### What the exercise asks
Whenever a line carries the word "mkCollectionRecord", pull it out of the entries.

==== Supplied data

(* ===== verification/RestTypes.v ===== *)
(** * RESTful storage: the objects of its answers, storage/rest/types.h

    The structures that the RESTful interface of a storage sends, with their
    constructors, and the helpers that build error responses.  How an object is
    printed as JSON, and how an entry is read from it, is the business of the
    JSON library: the class [RestJSON], whose law [RestJSONSound] is that reading
    an entry that was printed gives it back. *)

From Stdlib Require Import ZArith NArith Lia Ascii String.
From stdpp Require Import base gmap list strings.
From S2P Require Import Prelude Persistence Decimal Strings StdMap RemoteStream HttpDate HttpHeaders HttpMessage HttpRoutes HttpServer.
Open Scope Z_scope.

Module RestTypes.
Import Http HttpServer HttpDate RemoteStream.

(** ** Objects *)

(** [std::map<std::string, std::string>]. *)
Abbreviation details_t := (gmap bytes bytes).

Record RESTTopLevel := mkTopLevel {
  top_url : bytes;
  url_status : bytes;
  url_data : details_t;
  top_up : bool;
}.

Definition make_RESTTopLevel (url_prefix : bytes) (up : bool) : RESTTopLevel :=
  mkTopLevel url_prefix (url_prefix ++ str "/status") ∅ up.

Record RESTStatus := mkStatus { status_up : bool }.

Record RESTError := mkError {
  error_name : bytes;
  error_message : bytes;
  error_details : option details_t;
}.

Record RESTSubCollection (T : Type) := mkSubCollection {
  sub_total : Z;
  preview : list T;
}.
Arguments mkSubCollection {T} _ _.
Arguments sub_total {T} _.
Arguments preview {T} _.

Record RESTGenericResponse := mkGeneric {
  success : bool;
  generic_message : option bytes;
  error : option RESTError;
}.

(** [RESTResourceUpdateResponse] extends [RESTGenericResponse]. *)
Record RESTResourceUpdateResponse := mkUpdate {
  update_super : RESTGenericResponse;
  resource_url : option bytes;
}.

Record SimpleRESTRecordResponse (T : Type) := mkSimpleRecord {
  simple_success : bool;
  simple_url : bytes;
  simple_data : T;
}.
Arguments mkSimpleRecord {T} _ _ _.
Arguments simple_success {T} _.
Arguments simple_url {T} _.
Arguments simple_data {T} _.

Record SimpleRESTContainerResponse := mkSimpleContainer {
  container_super : RESTGenericResponse;
  container_url : bytes;
  container_data : list bytes;
}.

Record HypermediaRESTSingleRecordResponse (T : Type) := mkSingleRecord {
  single_success : bool;
  single_url : bytes;
  url_full : bytes;
  url_brief : bytes;
  single_url_directory : bytes;
  single_data : T;
}.
Arguments mkSingleRecord {T} _ _ _ _ _ _.
Arguments single_success {T} _.
Arguments single_url {T} _.
Arguments url_full {T} _.
Arguments url_brief {T} _.
Arguments single_url_directory {T} _.
Arguments single_data {T} _.

Definition make_SingleRecord {T} (url url_directory : bytes) (data : T) : HypermediaRESTSingleRecordResponse T :=
  mkSingleRecord true url (url ++ str "?full") (url ++ str "?brief") url_directory data.

(** A record of a collection, with the entry in the field [data] or the part of
    it in the field [brief]. *)
Record HypermediaRESTCollectionRecord (T : Type) := mkCollectionRecord {
  record_url : bytes;
  data_or_brief : T;
}.
Arguments mkCollectionRecord {T} _ _.
Arguments record_url {T} _.
Arguments data_or_brief {T} _.

Record HypermediaRESTCollectionResponse (T : Type) := mkCollection {
  collection_success : bool;
  collection_url : bytes;
  url_directory : bytes;
  collection_i : N;
  collection_n : N;
  collection_total : N;
  url_next_page : option bytes;
  url_previous_page : option bytes;
  collection_data : list (HypermediaRESTCollectionRecord T);
}.
Arguments mkCollection {T} _ _ _ _ _ _ _ _ _.
Arguments collection_success {T} _.
Arguments collection_url {T} _.
Arguments url_directory {T} _.
Arguments collection_i {T} _.
Arguments collection_n {T} _.
Arguments collection_total {T} _.
Arguments url_next_page {T} _.
Arguments url_previous_page {T} _.
Arguments collection_data {T} _.

Record HypermediaRESTDetailedExportEntry (K T : Type) := mkDetailed {
  detailed_key : K;
  timestamp_us : microseconds;
  timestamp_http : bytes;
  detailed_data : T;
}.
Arguments mkDetailed {K T} _ _ _ _.
Arguments detailed_key {K T} _.
Arguments timestamp_us {K T} _.
Arguments timestamp_http {K T} _.
Arguments detailed_data {K T} _.

Definition make_DetailedExportEntry {K T} (timestamp : microseconds) (key : K) (entry : T) : HypermediaRESTDetailedExportEntry K T :=
  mkDetailed key timestamp (FormatDateTimeAsIMFFix timestamp) entry.

(** What is printed as JSON; [B] is the brief form of an entry. *)
Inductive rest_object (K T B : Type) :=
| TopLevelObject (o : RESTTopLevel)
| StatusObject (o : RESTStatus)
| GenericObject (o : RESTGenericResponse)
| UpdateObject (o : RESTResourceUpdateResponse)
| EntryObject (o : T)
| SimpleRecordObject (o : SimpleRESTRecordResponse T)
| SimpleContainerObject (o : SimpleRESTContainerResponse)
| SingleRecordObject (o : HypermediaRESTSingleRecordResponse T)
| SingleBriefObject (o : HypermediaRESTSingleRecordResponse B)
| FullCollectionObject (o : HypermediaRESTCollectionResponse T)
| BriefCollectionObject (o : HypermediaRESTCollectionResponse B)
| SubCollectionObject (o : HypermediaRESTCollectionResponse (RESTSubCollection T))
| DetailedObject (o : HypermediaRESTDetailedExportEntry K T).
Arguments TopLevelObject {K T B} o.
Arguments StatusObject {K T B} o.
Arguments GenericObject {K T B} o.
Arguments UpdateObject {K T B} o.
Arguments EntryObject {K T B} o.
Arguments SimpleRecordObject {K T B} o.
Arguments SimpleContainerObject {K T B} o.
Arguments SingleRecordObject {K T B} o.
Arguments SingleBriefObject {K T B} o.
Arguments FullCollectionObject {K T B} o.
Arguments BriefCollectionObject {K T B} o.
Arguments SubCollectionObject {K T B} o.
Arguments DetailedObject {K T B} o.

(** The JSON library: printing, printing with [JSONFormat::Minimalistic],
    parsing and patching; an error comes with its description. *)
Class RestJSON (K T B : Type) := {
  JSON : rest_object K T B → bytes;
  JSON_Minimalistic : rest_object K T B → bytes;
  ParseJSON : bytes → outcome bytes T;
  PatchObjectWithJSON : T → bytes → outcome bytes T;
}.

Class RestJSONSound (K T B : Type) `{!RestJSON K T B} : Prop := {
  ParseJSON_JSON : ∀ e, ParseJSON (JSON (EntryObject e)) = Ok e;
}.

(** ** Responses *)

Definition newline_after (s : string) : bytes := str s ++ [newline].

Section Responses.
Context {K T B : Type} `{!RestJSON K T B}.

(** [Response(object, code)] and [Response(string, code)], with no headers. *)
Definition object_response (o : rest_object K T B) (code : HTTPResponseCodeValue) : Response :=
  mkResponse true (JSON o ++ [newline]) code kDefaultJSONContentType HttpHeaders.no_headers true.

Definition text_response (s : bytes) (code : HTTPResponseCodeValue) : Response :=
  mkResponse true s code kDefaultContentType HttpHeaders.no_headers true.

Definition ErrorResponseObject (e : RESTError) : RESTGenericResponse := mkGeneric false None (Some e).
Definition ErrorResponseObject_message (message : bytes) (e : RESTError) : RESTGenericResponse := mkGeneric false (Some message) (Some e).

Definition ErrorResponse (e : RESTError) (code : HTTPResponseCodeValue) : Response :=
  object_response (GenericObject (ErrorResponseObject e)) code.

(** [request(object, code)]. *)
Definition respond_object (o : rest_object K T B) (code : HTTPResponseCodeValue) : respond_op :=
  RespondWith (JSON o ++ [newline]) (Some code) None (Some kDefaultJSONContentType).

(** [request(text, code)]. *)
Definition respond_text (s : bytes) (code : HTTPResponseCodeValue) : respond_op := RespondWith s (Some code) None None.
End Responses.

(** These are what the constructors of [Response] give. *)
Lemma object_response_eq {K T B} `{!RestJSON K T B} (o : rest_object K T B) code :
  Response_object (JSON o) None code None None = Ok (object_response o code).
Proof. done. Qed.

Lemma text_response_eq s code : Response_string s code None None = Ok (text_response s code).
Proof. done. Qed.

(** ** Errors *)

Definition details (l : list (string * bytes)) : details_t := list_to_map ((λ p, (str p.1, p.2)) <$> l).

Definition MethodNotAllowedError (message requested_method : bytes) : RESTError :=
  mkError (str "MethodNotAllowed") message (Some (details [("requested_method"%string, requested_method)])).

Definition InvalidHeaderError (message header value : bytes) : RESTError :=
  mkError (str "InvalidHeader") message (Some (details [("header"%string, header); ("header_value"%string, value)])).

Definition ParseJSONError (message error_details : bytes) : RESTError :=
  mkError (str "ParseJSONError") message (Some (details [("error_details"%string, error_details)])).

Definition RequiredKeyIsMissingError (message : bytes) : RESTError := mkError (str "RequiredKeyIsMissing") message None.

Definition InvalidKeyError (message : bytes) (ds : option details_t) : RESTError := mkError (str "InvalidKey") message ds.

Definition ResourceNotFoundError (message : bytes) (ds : details_t) : RESTError := mkError (str "ResourceNotFound") message (Some ds).

Definition ResourceAlreadyExistsError (message : bytes) (ds : details_t) : RESTError :=
  mkError (str "ResourceAlreadyExists") message (Some ds).

Definition ResourceWasModifiedError (message : bytes) (requested last_modified : microseconds) : RESTError :=
  mkError (str "ResourceWasModifiedError") message
    (Some (details [("requested_date"%string, FormatDateTimeAsIMFFix requested);
                    ("requested_us"%string, ToString_int64 requested);
                    ("resource_last_modified_date"%string, FormatDateTimeAsIMFFix last_modified);
                    ("resource_last_modified_us"%string, ToString_int64 last_modified)])).

(** ** Commands and queries *)

Definition CQSHandlerNotSpecified : RESTGenericResponse := mkGeneric false (Some (str "CQS handler not specified.")) None.
Definition CQSHandlerNotFound : RESTGenericResponse := mkGeneric false (Some (str "CQS handler not found.")) None.
Definition CQSCommandNeedsMasterStorage : RESTGenericResponse :=
  mkGeneric false (Some (str "CQS commands must be run on the master storage.")) None.
Definition CQSParseJSONException (what : bytes) : RESTGenericResponse :=
  mkGeneric false (Some (str "CQS command or query HTTP body JSON parse error.")) (Some (mkError (str "cqs_json_error") what None)).
Definition CQSParseURLException (what : bytes) : RESTGenericResponse :=
  mkGeneric false (Some (str "CQS command or query URL parameters parse error.")) (Some (mkError (str "cqs_querystring_error") what None)).

(** Codes the server itself does not use. *)
Definition Created : HTTPResponseCodeValue := 201.
Definition Forbidden : HTTPResponseCodeValue := 403.
Definition Conflict : HTTPResponseCodeValue := 409.
Definition PreconditionFailed : HTTPResponseCodeValue := 412.
Definition ServiceUnavailable : HTTPResponseCodeValue := 503.
End RestTypes.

========

### Written answer
Record HypermediaRESTCollectionRecord (T : Type) := mkCollectionRecord {
Arguments mkCollectionRecord {T} _ _.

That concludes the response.